[Saved data entries]
_ _ _ _

(* ===== verification/Forwarding.v ===== *)
(** * The forwarding service ([internal/forwarding/forwarding.go], [host_firewall.go])

    The service keeps the applied configuration; its surroundings (commands, network
    interfaces, DNS, files, the clock) answer through [Host], where an answer may depend on
    everything asked before.  The mutex makes each method one step.

    Validation resolves the targets {e in place}: [result.config.Rules] and [cfg.Rules] are
    one array, so the rules of the argument change too.  [validateLocked] returns the array
    as it left it, and writes it back into the service when it was the applied one. *)
From S2P Require Import Prelude GoStr GoTime GoNet GoAny GoSort SingBoxConfig ForwardRules ForwardRender ForwardProbe.
Import Forward Render Probe.

Module Service.

Definition Capability : string := "port_forwarding_v1".
Definition DNSCapability : string := "port_forwarding_dns_v1".
Definition UsageCapability : string := "port_forwarding_usage_v1".
Definition maxRules : nat := 64.

Record Counter := { Packets : Z; Bytes : Z }.
Record DirectionCounters := { Upload : Counter; Download : Counter }.
Record UsageCounter := { uc_RuleID : string; uc_Protocol : string; uc_Direction : string; uc_Scope : string; uc_Bytes : Z }.
Record RuleStatus := {
  rs_ID : string; ResolvedTargetAddress : string; rs_TCP : option DirectionCounters; rs_UDP : option DirectionCounters }.
Record Status := {
  State : string; st_AppliedHash : string; st_AppliedAt : option time; ResolvedListenInterface : string; st_LastError : string;
  ForwardingEnabled : bool; FirewallForwardPolicy : string; st_Rules : list RuleStatus }.
Record RuntimeSummary := {
  sum_State : string; ConfigHash : string; LastSyncedAt : option time; sum_LastError : string; ConfiguredRules : Z;
  EnabledRules : Z; DNSResults : gmap string string; sum_DNSStale : bool; sum_DNSLastResolvedAt : option time;
  sum_DNSFailureCount : Z }.

Record persistedState := {
  ps_Config : Config; ps_AppliedHash : string; ps_AppliedAt : time; ps_Interface : string;
  ResolvedTargets : gmap string string; DNSStale : bool; DNSLastResolvedAt : option time; DNSFailureCount : Z }.

Record preparedConfig := {
  config : Config; pc_iface : string; routes : gmap string string; resolvedTargets : gmap string string }.

Record service := {
  applied : Config; appliedHash : string; appliedAt : option time; iface : string; resolved : gmap string string;
  lastError : string; dnsStale : bool; dnsLastResolvedAt : option time; dnsFailureCount : Z }.

Definition DefaultConfig : Config := {| cfg_Enabled := false; ListenInterface := "auto"; Rules := [] |}.
Definition New : service :=
  {| applied := {| cfg_Enabled := false; ListenInterface := ""; Rules := [] |}; appliedHash := ""; appliedAt := None;
     iface := ""; resolved := ∅; lastError := ""; dnsStale := false; dnsLastResolvedAt := None; dnsFailureCount := 0 |}.

(** ** The surroundings *)

Inductive event :=
| EvCommand (args : list string)
| EvScript (check : bool) (script : string) (ok : bool)
| EvLookup (host : string)
| EvInterface (name : string)
| EvAddrs
| EvReadForward
| EvWriteForward
| EvFile (op : string)
| EvClock.

(** A command that only reads prints a text and may fail; [script_reply] is [nft -f] of a
    temporary file, with [-c] when it only checks. *)
Class Host := {
  command_reply : list event → list string → string * option error;
  script_reply : list event → bool → string → option error;
  interface_up : list event → string → option bool;
  interface_addrs : list event → list ip;
  lookup_ip4 : list event → string → result (list ip);
  forward_file : list event → option string;
  forward_write : list event → option error;
  file_reply : list event → string → option error;
  clock : list event → time
}.

(** [encoding/json] of the state file, of a configuration, and of what [nft -j] prints: the
    ["counter"] members of its items, and one such member. *)
Class StateJson := {
  marshal_config : Config → string;
  marshal_state : persistedState → string;
  unmarshal_state : string → result persistedState;
  nft_items : string → result (list (option string));
  nft_counter : string → option (string * Counter)
}.

(** The [error] method of [error]: its text *)
Fixpoint Error `{UnicodePrint} `{UnicodeCase} (e : error) : string :=
  match e with
  | ErrMsg m => m
  | ErrWrap m inner => m +:+ ": " +:+ Error inner
  | ErrDNS target inner => "resolve targetAddress " +:+ quote target +:+ ": " +:+ Error inner
  | ErrConflict protocol port conflictsWith detail =>
      "forwarding port conflict: " +:+ to_lower protocol +:+ "/" +:+ itoa port +:+ " conflicts with " +:+
      conflictsWith +:+ (if bool_decide (detail = "") then "" else ": " +:+ detail)
  | _ => "error"
  end.

Definition isDNSResolutionError : error → bool := error_chain (λ e, match e with ErrDNS _ _ => true | _ => false end).
Definition IsConflict : error → bool := error_chain (λ e, match e with ErrConflict _ _ _ _ => true | _ => false end).

Record World := { svc : service; events : list event; state_file : option string }.

Definition with_rules (rules : list Rule) (cfg : Config) : Config :=
  {| cfg_Enabled := cfg_Enabled cfg; ListenInterface := ListenInterface cfg; Rules := rules |}.
Definition with_target (address : string) (r : Rule) : Rule :=
  {| ID := ID r; Name := Name r; Enabled := Enabled r; Protocol := Protocol r; ListenPort := ListenPort r;
     TargetAddress := address; TargetPort := TargetPort r |}.

Definition set_svc (f : service → service) : proc World unit :=
  modify (λ w, {| svc := f (svc w); events := events w; state_file := state_file w |}).
Definition set_error (e : string) (s : service) : service :=
  {| applied := applied s; appliedHash := appliedHash s; appliedAt := appliedAt s; iface := iface s; resolved := resolved s;
     lastError := e; dnsStale := dnsStale s; dnsLastResolvedAt := dnsLastResolvedAt s; dnsFailureCount := dnsFailureCount s |}.
Definition set_dns (stale : bool) (last : option time) (failures : Z) (s : service) : service :=
  {| applied := applied s; appliedHash := appliedHash s; appliedAt := appliedAt s; iface := iface s; resolved := resolved s;
     lastError := lastError s; dnsStale := stale; dnsLastResolvedAt := last; dnsFailureCount := failures |}.
Definition set_applied (cfg : Config) (s : service) : service :=
  {| applied := cfg; appliedHash := appliedHash s; appliedAt := appliedAt s; iface := iface s; resolved := resolved s;
     lastError := lastError s; dnsStale := dnsStale s; dnsLastResolvedAt := dnsLastResolvedAt s;
     dnsFailureCount := dnsFailureCount s |}.
Definition set_targets (i : string) (targets : gmap string string) (s : service) : service :=
  {| applied := applied s; appliedHash := appliedHash s; appliedAt := appliedAt s; iface := i; resolved := targets;
     lastError := lastError s; dnsStale := dnsStale s; dnsLastResolvedAt := dnsLastResolvedAt s;
     dnsFailureCount := dnsFailureCount s |}.

(** Ask the surroundings. *)
Definition ask {A} (e : event) (reply : list event → A) : proc World A := λ w,
  ({| svc := svc w; events := e :: events w; state_file := state_file w |}, Ok (reply (events w))).

Section host.
Context {HostI : Host} {StateI : StateJson} {CaseI : UnicodeCase} {PrintI : UnicodePrint} {DigestI : SingBoxConfig.Digest}
        {SortI : SortSlice} {SetI : SetRange}.

Definition command (args : list string) : proc World (string * option error) :=
  ask (EvCommand args) (λ l, command_reply l args).
Definition now : proc World time := ask EvClock clock.

(** The output, or the error with it *)
Definition output (what : string) (args : list string) : proc World string :=
  r ← command args;
  match r with
  | (out, None) => mret out
  | (out, Some e) => throw (ErrWrap what (ErrMsg (Error e +:+ " (" +:+ trim_space out +:+ ")")))
  end.

Definition runNFTScript (script : string) (check : bool) : proc World unit := λ w,
  let r := script_reply (events w) check script in
  ({| svc := svc w; events := EvScript check script (bool_decide (r = None)) :: events w; state_file := state_file w |},
   match r with None => Ok tt | Some e => Err (ErrWrap "nft" e) end).

Definition file_step (op : string) : proc World unit :=
  r ← ask (EvFile op) (λ l, file_reply l op);
  match r with None => mret tt | Some e => throw e end.

(** Written beside and renamed: the file changes whole or not at all. *)
Definition persist (value : persistedState) : proc World unit :=
  _ ← proc_iter file_step ["mkdir"; "create"; "chmod"; "write"; "sync"; "close"; "rename"];
  modify (λ w, {| svc := svc w; events := events w; state_file := Some (marshal_state value) |}).

Definition persisted_of (s : service) (at_ : time) : persistedState :=
  {| ps_Config := applied s; ps_AppliedHash := appliedHash s; ps_AppliedAt := at_; ps_Interface := iface s;
     ResolvedTargets := resolved s; DNSStale := dnsStale s; DNSLastResolvedAt := dnsLastResolvedAt s;
     DNSFailureCount := dnsFailureCount s |}.
Definition persistCurrentLocked : proc World unit :=
  s ← gets svc;
  match appliedAt s with None => mret tt | Some at_ => persist (persisted_of s at_) end.

(** ** The table of the agent *)

Definition list_table : list string := ["nft"; "list"; "table"; "ip"; TableName].
Definition tableExists : proc World bool := r ← command list_table; mret (bool_decide (r.2 = None)).
Definition tableMatches (hash : string) : proc World bool :=
  if bool_decide (hash = "") then mret false
  else r ← command list_table; mret (bool_decide (r.2 = None) && contains r.1 (config_comment hash)).

Definition delete_script : string := "delete table ip " +:+ TableName +:+ nl.
Definition deleteTable : proc World unit :=
  exists_ ← tableExists;
  if negb exists_ then mret tt
  else _ ← runNFTScript delete_script true; runNFTScript delete_script false.

(** ** The host firewall *)

Definition firewallForwardPolicy : proc World string :=
  r ← command ["nft"; "list"; "chain"; "ip"; "filter"; "FORWARD"];
  mret (match r with (out, None) => forward_policy out | _ => "unknown" end).

Definition hostFirewallAllows (cfg : Config) : proc World bool :=
  r ← command ["nft"; "list"; "ruleset"];
  mret (match r with (out, None) => allows cfg out | _ => false end).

_ _ _ _

From the records above, extract exactly and only the lines that begin at the line with "conflictsWith detail =>" and stop after the line with "Definition set_error (e".

Reply:
  | ErrConflict protocol port conflictsWith detail =>
      "forwarding port conflict: " +:+ to_lower protocol +:+ "/" +:+ itoa port +:+ " conflicts with " +:+
      conflictsWith +:+ (if bool_decide (detail = "") then "" else ": " +:+ detail)
  | _ => "error"
  end.

Definition isDNSResolutionError : error → bool := error_chain (λ e, match e with ErrDNS _ _ => true | _ => false end).
Definition IsConflict : error → bool := error_chain (λ e, match e with ErrConflict _ _ _ _ => true | _ => false end).

Record World := { svc : service; events : list event; state_file : option string }.

Definition with_rules (rules : list Rule) (cfg : Config) : Config :=
  {| cfg_Enabled := cfg_Enabled cfg; ListenInterface := ListenInterface cfg; Rules := rules |}.
Definition with_target (address : string) (r : Rule) : Rule :=
  {| ID := ID r; Name := Name r; Enabled := Enabled r; Protocol := Protocol r; ListenPort := ListenPort r;
     TargetAddress := address; TargetPort := TargetPort r |}.

Definition set_svc (f : service → service) : proc World unit :=
  modify (λ w, {| svc := f (svc w); events := events w; state_file := state_file w |}).
Definition set_error (e : string) (s : service) : service :=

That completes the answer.